C’est pourquoi il est illusoire de croire qu’il suffit d’opposer au discours totalitaire la réalité objective ; car comme l’avait bien vu Arendt, « pour continuer à exister, la réalité objective elle-même dépend de l’existence du monde non-totalitaire ». Or celle-ci repose en dernière alternative, comme l’explique Arendt – citant Saint Augustin, auquel elle avait consacré sa thèse de philosophie – sur la notion de commencement qu’on retrouve dans le récit biblique de la Création. « Politiquement, il [ce nouveau commencement] est identique à la liberté de l’homme. Initium ut esset homo creatus est – « pour qu’il y eût un commencement, l’homme fut créé », dit Saint Augustin [6]». L’homme est érigé par le récit biblique en joyau de la Création, à laquelle il donne son sens (comme l’exprime le mot hébreu de Berechit que saint Augustin traduit par Initium).

Il n’est pas anodin que l’une des réponses apportées par Hannah Arendt au système totalitaire se fonde précisément sur le récit de la Genèse dans la Bible hébraïque, lu à travers le commentaire de Saint Augustin, qui voyait dans l’hébreu la « langue humaine des origines »[7]. Tout comme il est loin d’être anodin que le projet totalitaire actuel de remodeler l’identité humaine s’en prenne justement à la différence sexuelle, élément clé du récit biblique de la Genèse, au fondement de la civilisation occidentale. Rendant compte du livre d’Arendt en 1953, Eric Voegelin formulait l’hypothèse que « la véritable ligne de partage dans la crise contemporaine ne passe pas entre les libéraux et les totalitaires, mais entre les partisans d’une transcendance philosophique ou religieuse d’un côté, et les adeptes sectaires de l’immanentisme, libéraux ou totalitaires, de l’autre »[8]. Ce faisant, Voegelin se rangeait lui aussi du côté de ceux qui voient dans le totalitarisme une idéologie, bien plus qu’un régime politique. 

Fin du totalitarisme ?

            Dans son compte-rendu du livre d’Hannah Arendt, Raymond Aron accepte avec quelques nuances sa caractérisation de « l’essence du totalitarisme », tout en y ajoutant une question essentielle à ses yeux : « Quelle est la durée promise au totalitarisme ? ». La réponse à cette question, que ni lui ni Arendt ne pouvaient apparemment prévoir à leur époque, est que le totalitarisme en tant qu’idéologie et en tant que projet a survécu aux régimes totalitaires meurtriers du vingtième siècle, nazi et soviétique.
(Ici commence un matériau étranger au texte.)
(* ===== verification/ConsoleTest.v ===== *)
(** * The tests of the console (userprog/progtest.cc)

    ConsoleTest and SynchConsoleTest echo what is typed, a character other than a newline
    between angle brackets. Each makes a console of its own, and the model of the machine
    has one. Nachos as it is never gets past that when the test is to read the standard
    input: Initialize has already made a console that does, and the test fails its
    assertion ([second_console_fails]). The loops are shown to echo by themselves, on a
    machine where nobody has made that console. *)
From S2P Require Import Prelude Words LinkedList BitMap Interrupt Pending Disk Console Network Machine MipsSim Threads SchedInv.
From S2P Require Import Kernel KernelSteps Programs Devices Solo SynchConsole UserThread System Exception SynchDisk Calls Booted Output Input Closing.

(** Where the tests loop. *)
Inductive console_entry := ESynchEcho | EEcho | ECloseConsoleTest.

#[local] Abbreviation program := (prog devint Devs devop console_entry).

(** ** SynchConsoleTest *)

(** The loop; [ch] is a [char]. The messages of the tests go to the host. *)
Definition synch_echo : program unit :=
  call* c := SynchGetChar in
  let ch := int8 c in
  if ch =? EOF then Done tt
  else
    call* _ := (if negb (ch =? 10) then SynchPutChar 60 else Done tt) in
    call* _ := SynchPutChar ch in
    call* _ := (if negb (ch =? 10) then SynchPutChar 62 else Done tt) in
    Goto ESynchEcho.

Definition SynchConsoleTest (in_ out : option Z) : program unit :=
  call* _ := new_SynchConsole in_ out in
  Goto ESynchEcho.

(** ** ConsoleTest *)

(** [console->PutChar (ch); writeDone->P ();] *)
Definition put_wait (ch : Z) : program unit :=
  do* RDev (ConsolePutChar ch);
  do* RP writeDone;
  Done tt.

Definition echo : program unit :=
  do* RP readAvail;
  take_char (λ c,
  let ch := int8 c in
  call* _ := (if negb (ch =? 10) then put_wait 60 else Done tt) in
  call* _ := put_wait ch in
  call* _ := (if negb (ch =? 10) then put_wait 62 else Done tt) in
  if ch =? 113 then do* RDev ConsoleClose; Goto ECloseConsoleTest
  else Goto EEcho).

(** Its semaphores are those its handlers V. *)
Definition ConsoleTest (in_ out : option Z) : program unit :=
  do* RSemaphore readAvail 0;
  do* RSemaphore writeDone 0;
  do* RDev (ConsoleOpen in_ out);
  Goto EEcho.

Definition console_body (e : console_entry) : program unit :=
  match e with
  | ESynchEcho => synch_echo
  | EEcho => echo
  | ECloseConsoleTest => wait_console (Goto ECloseConsoleTest) (Done tt)
  end.

(** ** What is echoed *)

(** A character typed, on the display. *)
Definition echo_of (ch : Z) : list Z :=
  if int8 ch =? 10 then [10] else [60; uint8 ch; 62].

Lemma echo_newline ch : int8 ch = 10 → uint8 ch = 10.
Proof.
  unfold int8, uint8. intros H. pose proof (Z.mod_pos_bound (ch + 128) 256). pose proof (Z.div_mod (ch + 128) 256).
  symmetry. apply (Z.mod_unique _ _ ((ch + 128) / 256)); lia.
Qed.

(** A way to write a character and wait. *)
Definition writes (put : Z → program unit) : Prop :=
  ∀ M out u s ch (k : unit → program unit) w, at_console M out u s w →
  ∃ n w', runs n (bind (put ch) k) w (k tt) w' ∧ at_console M (out ++ put_bytes u ch) u s w'.

Lemma SynchPutChar_writes : writes SynchPutChar.
Proof. intros M out u s ch k w. apply put_char_at. Qed.

Lemma put_wait_writes : writes put_wait.
Proof.
  intros M out u s ch k w (Hw & Hf & T & T' & HJ). unfold put_wait. cbn [bind].
  destruct (put_char_solo _ (keyboard_undisturbed T' 1 1 s) M T 1 out u ch (k tt) w Hw HJ Hf) as (n & w' & T1 & _ & R1 & Hw' & HJ' & Hf').
  exists n, w'. split; [done|]. split; [done|]. split; [done|]. by exists T1, T'.
Qed.

(** The three characters, or the one. *)
Lemma bracketed_at put M out u s ch (p : program unit) w :
  writes put → at_console M out u s w →
  ∃ n w', runs n (call* _ := (if negb (int8 ch =? 10) then put 60 else Done tt) in
                  call* _ := put (int8 ch) in
                  call* _ := (if negb (int8 ch =? 10) then put 62 else Done tt) in p) w p w' ∧
    at_console M (out ++ echo_of ch) u s w'.
Proof.
  intros Hput Hw. unfold echo_of. destruct (Z.eqb_spec (int8 ch) 10) as [H10|H10]; cbn [negb bind].
  - destruct (Hput M out u s (int8 ch) (λ _, p) w Hw) as (n & w1 & R1 & Hw1).
    rewrite put_bytes_char, (echo_newline ch H10) in Hw1. by exists n, w1.
  - match goal with |- context [bind (put 60) ?k] => destruct (Hput M out u s 60 k w Hw) as (n1 & w1 & R1 & Hw1) end.
    match goal with |- context [bind (put (int8 ch)) ?k] => destruct (Hput M _ u s (int8 ch) k w1 Hw1) as (n2 & w2 & R2 & Hw2) end.
    match goal with |- context [bind (put 62) ?k] => destruct (Hput M _ u s 62 k w2 Hw2) as (n3 & w3 & R3 & Hw3) end.
    rewrite put_bytes_char, <- !app_assoc in Hw3. exists (n1 + (n2 + n3))%nat, w3. split; [|exact Hw3].
    eapply runs_trans; [exact R1|]. by eapply runs_trans.
Qed.

(** A turn of each loop. *)
Lemma synch_echo_turn M out u ch s w :
  at_console M out u (ch :: s) w →
  ∃ n w', runs n synch_echo w (if int8 ch =? EOF then Done tt else Goto ESynchEcho) w' ∧
    at_console M (if int8 ch =? EOF then out else out ++ echo_of ch) u s w'.
Proof.
  intros Hw. unfold synch_echo.
  match goal with |- context [bind SynchGetChar ?k] => destruct (get_char_at M out u ch s k w Hw) as (n & w1 & R1 & Hw1) end.
  cbv beta zeta in R1. destruct (int8 ch =? EOF); [by exists n, w1|].
  destruct (bracketed_at _ M out u s ch (Goto ESynchEcho) w1 SynchPutChar_writes Hw1) as (n2 & w2 & R2 & Hw2).
  exists (n + n2)%nat, w2. split; [|done]. by eapply runs_trans.
Qed.

Lemma echo_turn M out u ch s w :
  at_console M out u (ch :: s) w →
  ∃ n w', runs n echo w (if int8 ch =? 113 then do* RDev ConsoleClose; Goto ECloseConsoleTest else Goto EEcho) w' ∧
    at_console M (out ++ echo_of ch) u s w'.
Proof.
  intros (Hw & Hf & T & T' & HJ%swap_solo). unfold echo.
  match goal with |- context [take_char ?k] =>
    destruct (take_char_solo _ (display_undisturbed T 0 1 (out, u)) M T' 1 ch s k w Hw HJ Hf) as (n & w1 & T1 & R1 & Hw1 & HJ1%swap_solo & Hf1) end.
  cbv beta zeta in R1.
  match type of R1 with runs _ _ _ (bind _ (λ _, bind _ (λ _, bind _ (λ _, ?p)))) _ =>
    destruct (bracketed_at _ M out u s ch p w1 put_wait_writes) as (n2 & w2 & R2 & Hw2) end; [by split; [|split; [|eauto] ]|].
  exists (n + n2)%nat, w2. split; [|done]. by eapply runs_trans.
Qed.

(** ** The loops *)

(** [n] steps of the system, the test its only thread. *)
Definition console_runs (n : nat) (p : program unit) (w : nachos) (p' : program unit) (w' : nachos) : Prop :=
  sys_run console_body n (mkSys w {[main_thread := p]}) = Ok (mkSys w' {[main_thread := p']}).

Lemma console_runs_trans n m p1 w1 p2 w2 p3 w3 :
  console_runs n p1 w1 p2 w2 → console_runs m p2 w2 p3 w3 → console_runs (n + m) p1 w1 p3 w3.
Proof. intros E1 E2. unfold console_runs. by rewrite (sys_run_app _ _ _ _ _ E1). Qed.

Lemma console_runs_turn n e p' w w' :
  currentThread (rest w) = main_thread → cur_frames (rest w) = [] →
  runs n (console_body e) w p' w' → console_runs (1 + n) (Goto e) w p' w'.
Proof.
  intros Hc Hf HR. unfold console_runs. cbn [sys_run Nat.add]. unfold sys_step. cbn [sys_world progs].
  rewrite Hf, Hc, <- !insert_empty, lookup_insert_eq, insert_insert_eq. cbn [res_bind]. by apply runs_sys.
Qed.

Lemma at_console_main M out u s w :
  at_console M out u s w → currentThread (rest w) = main_thread ∧ cur_frames (rest w) = [].
Proof. intros (Hw & Hf & T & T' & HJ). split; [|done]. by apply (solo_current _ _ _ _ _ _ w Hw HJ). Qed.

Lemma loop_echoes e (goes_on : Z → Prop) M u :
  (∀ out ch s w, goes_on ch → at_console M out u (ch :: s) w →
     ∃ n w', runs n (console_body e) w (Goto e) w' ∧ at_console M (out ++ echo_of ch) u s w') →
  ∀ s t out w, Forall goes_on s → at_console M out u (s ++ t) w →
  ∃ n w', console_runs n (Goto e) w (Goto e) w' ∧ at_console M (out ++ (s ≫= echo_of)) u t w'.
Proof.
  intros Hturn s. induction s as [|ch s IH]; intros t out w Hs Hw.
  { exists 0%nat, w. cbn. by rewrite app_nil_r. }
  apply Forall_cons in Hs as [Hch Hs]. destruct (Hturn out ch (s ++ t) w Hch Hw) as (n & w1 & R1 & Hw1).
  destruct (IH t _ w1 Hs Hw1) as (m & w2 & R2 & Hw2). destruct (at_console_main _ _ _ _ _ Hw) as [Hc Hf].
  exists (1 + n + m)%nat, w2. split; [|cbn [mbind list_bind] in *; by rewrite <- app_assoc in Hw2].
  eapply console_runs_trans; [by apply console_runs_turn|exact R2].
Qed.

(** SynchConsoleTest by itself, on a machine without the console of Initialize, in a UTF-8
    locale, [kb] being the bytes that will be typed and when: whatever the times, if the bytes say
    Latin-1 characters [s] and then [t], and no [char] of [s] is EOF, the test gets to the
    top of its loop with every character of [s] on the display in the order they were
    typed, each but a newline between angle brackets, and [t] still to be read. It ends at
    the first character that as a [char] is EOF, which a y with a diaeresis is. *)
Lemma SynchConsoleTest_echoes (kb : list (Z * Z)) (s t : list Z) :
  typed true kb.*2 = Some (s ++ t) → Forall (λ ch, int8 ch ≠ EOF) s →
  (∃ n w, console_runs n (SynchConsoleTest None None) (nachos_typing kb) (Goto ESynchEcho) w ∧
     winv w ∧ shown w = s ≫= echo_of ∧ to_read (dev (rest w)) = t) ∧
  ∀ ch t', t = ch :: t' → int8 ch = EOF →
  ∃ n w, console_runs n (SynchConsoleTest None None) (nachos_typing kb) (Done tt) w ∧
     winv w ∧ shown w = s ≫= echo_of ∧ to_read (dev (rest w)) = t'.
Proof.
  intros Hk Hs. destruct (console_at_boot kb _ Hk) as (w0 & Hw0 & _ & R0).
  assert (E0 : console_runs 3 (SynchConsoleTest None None) (nachos_typing kb) (Goto ESynchEcho) w0).
  { unfold console_runs. rewrite <- !insert_empty. apply runs_sys. apply (R0 console_entry unit (λ _, Goto ESynchEcho)). }
  destruct (loop_echoes ESynchEcho (λ ch, int8 ch ≠ EOF) None true) with (s := s) (t := t) (out := @nil Z) (w := w0)
    as (n & w1 & E1 & Hw1); [|done|done|].
  { intros out ch s1 w Hch Hw. destruct (synch_echo_turn None out true ch s1 w Hw) as (m & w' & R & Hw').
    rewrite (proj2 (Z.eqb_neq _ _) Hch) in R, Hw'. by exists m, w'. }
  pose proof (console_runs_trans _ _ _ _ _ _ _ _ E0 E1) as E2. split.
  - destruct (at_console_shown _ _ _ _ _ Hw1) as [H1 H2]. exists (3 + n)%nat, w1. split; [exact E2|]. split; [apply Hw1|done].
  - intros ch t' -> Hch. destruct (synch_echo_turn _ _ _ _ _ _ Hw1) as (m & w2 & R2 & Hw2).
    rewrite Hch in R2, Hw2. cbn [Z.eqb Pos.eqb] in R2, Hw2. destruct (at_console_main _ _ _ _ _ Hw1) as [Hc Hf].
    destruct (at_console_shown _ _ _ _ _ Hw2) as [H1 H2]. exists (3 + n + (1 + m))%nat, w2. split; [|split; [apply Hw2|done] ].
    eapply console_runs_trans; [exact E2|]. by apply console_runs_turn.
Qed.

Lemma SynchConsoleTest_echoes_typed :
  ∃ n w, console_runs n (SynchConsoleTest None None) (nachos_typing [(50, 72); (9000, 10); (400, 0xc3); (400, 0xa9); (500, 0xc3); (500, 0xbf)])
    (Done tt) w ∧ shown w = [60; 72; 62; 10; 60; 0xe9; 62].
Proof.
  destruct (SynchConsoleTest_echoes [(50, 72); (9000, 10); (400, 0xc3); (400, 0xa9); (500, 0xc3); (500, 0xbf)] [72; 10; 0xe9] [0xff])
    as [_ H]; [reflexivity|repeat constructor; done|].
  destruct (H 0xff [] eq_refl eq_refl) as (n & w & E & _ & Hs & _). exists n, w. split; [exact E|exact Hs].
Defined.

(** ConsoleTest echoes too, from the top of its loop and until a q has been echoed. *)
Lemma ConsoleTest_echoes s out u t w :
  Forall (λ ch, int8 ch ≠ 113) s → at_console None out u (s ++ 113 :: t) w →
  ∃ n w', console_runs n (Goto EEcho) w (do* RDev ConsoleClose; Goto ECloseConsoleTest) w' ∧
    at_console None (out ++ (s ≫= echo_of) ++ [60; 113; 62]) u t w'.
Proof.
  intros Hs Hw. destruct (loop_echoes EEcho (λ ch, int8 ch ≠ 113) None u) with (s := s) (t := 113 :: t) (out := out) (w := w)
    as (n & w1 & E1 & Hw1); [|done|done|].
  { intros out' ch s1 w2 Hch Hw2. destruct (echo_turn None out' u ch s1 w2 Hw2) as (m & w' & R & Hw').
    rewrite (proj2 (Z.eqb_neq _ _) Hch) in R. by exists m, w'. }
  destruct (echo_turn _ _ _ _ _ _ Hw1) as (m & w2 & R2 & Hw2). destruct (at_console_main _ _ _ _ _ Hw1) as [Hc Hf].
  exists (n + (1 + m))%nat, w2. split; [|by rewrite <- app_assoc in Hw2].
  eapply console_runs_trans; [exact E1|]. by apply console_runs_turn.
Qed.

(** And then [delete console] comes to its end, with interrupts on. *)
Lemma ConsoleTest_ends out u t w :
  at_console None out u t w → level (interrupt w) = IntOn →
  ∃ n w', console_runs n (do* RDev ConsoleClose; Goto ECloseConsoleTest) w (Done tt) w' ∧ winv w'.
Proof.
  intros (Hw & Hf & T & T' & HJ) Hl.
  destruct (close_quiet (Goto ECloseConsoleTest : program unit) w Hw (at_console_quiet _ _ _ _ _ _ _ Hw HJ) Hf Hl)
    as (w1 & T1 & R1 & Hat).
  destruct (loops_end console_body ECloseConsoleTest (Done tt) eq_refl T1 w1) as (n & w2 & E2 & (Hw2 & _) & _); [exact Hat|].
  exists (1 + n)%nat, w2. split; [|done]. apply (console_runs_trans 1 n _ _ (Goto ECloseConsoleTest) w1); [|exact E2].
  unfold console_runs. rewrite <- !insert_empty. by apply runs_sys.
Qed.

(** On a machine whose console already reads the standard input, as the one of Initialize
    does, a test without file names fails its assertion. *)
Lemma second_console_fails ft w :
  currentThread (rest w) = main_thread → cur_frames (rest w) = [] → stdin_busy (dev (rest w)) = true →
  sys_run console_body (S ft) (mkSys w {[main_thread := SynchConsoleTest None None]}) = Fail AssertFailure.
Proof.
  intros Hc Hf Hb. cbn [sys_run]. unfold sys_step. cbn [sys_world progs]. rewrite Hf, Hc, lookup_singleton_eq.
  cbn [SynchConsoleTest new_SynchConsole bind request_do]. unfold do_dev. cbn [dev_op nachos_devices]. unfold new_Console. by rewrite Hb.
Qed.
L’URSS a en effet disparu, tout comme l’Allemagne nazie, mais leur projet monstrueux d’édifier un « Homme nouveau » n’a non seulement pas disparu, mais prospère et se développe aujourd’hui au cœur même des sociétés démocratiques. L’idéologie totalitaire, qui prétend transformer la nature humaine est ainsi, hélas, bien vivante et plus menaçante que jamais.

© Pierre Lurçat


[1] S. Trigano, La nouvelle idéologie dominante, Hermann 2012 p. 27-28.

[2] La pénétration de l’idéologie dans l’école, notamment par le biais de l’éducation sexuelle avait été analysée par Liliane Lurçat dans son livre prémonitoire, Vers une école totalitaire ? L’enfance massifiée à l’école et dans la société, éd. François-Xavier de Guibert 1998.

[3] Voir C. Masson et C. Eliacheff, La fabrique de l’enfant transgenre, éd. de l’Observatoire 2022.

[4]A. Huxley, Le meilleur des mondes, préface de 1946.

[5] Eric Marty, Le sexe des Modernes, Pensée du neutre et théorie du genre, Seuil 2021, p. 11.

[6] H. Arendt, Les origines du totalitarismeop. cit., p. 838.

[7] Voir Maurice Olender, Les langues du Paradis, Seuil 1989, p. 13.

[8] E. Voegelin, « The Origins of Totalitarianism », Review of Politics, janvier 1953, traduit en français dans Les origines du totalitarismeop. cit., p. 958 s.

(Extrait de mon article « Actualité du débat sur la nature du totalitarisme : Arendt, Aron, Voegelin » publié dans la dernière livraison de la revue Pardès qui vient de paraître)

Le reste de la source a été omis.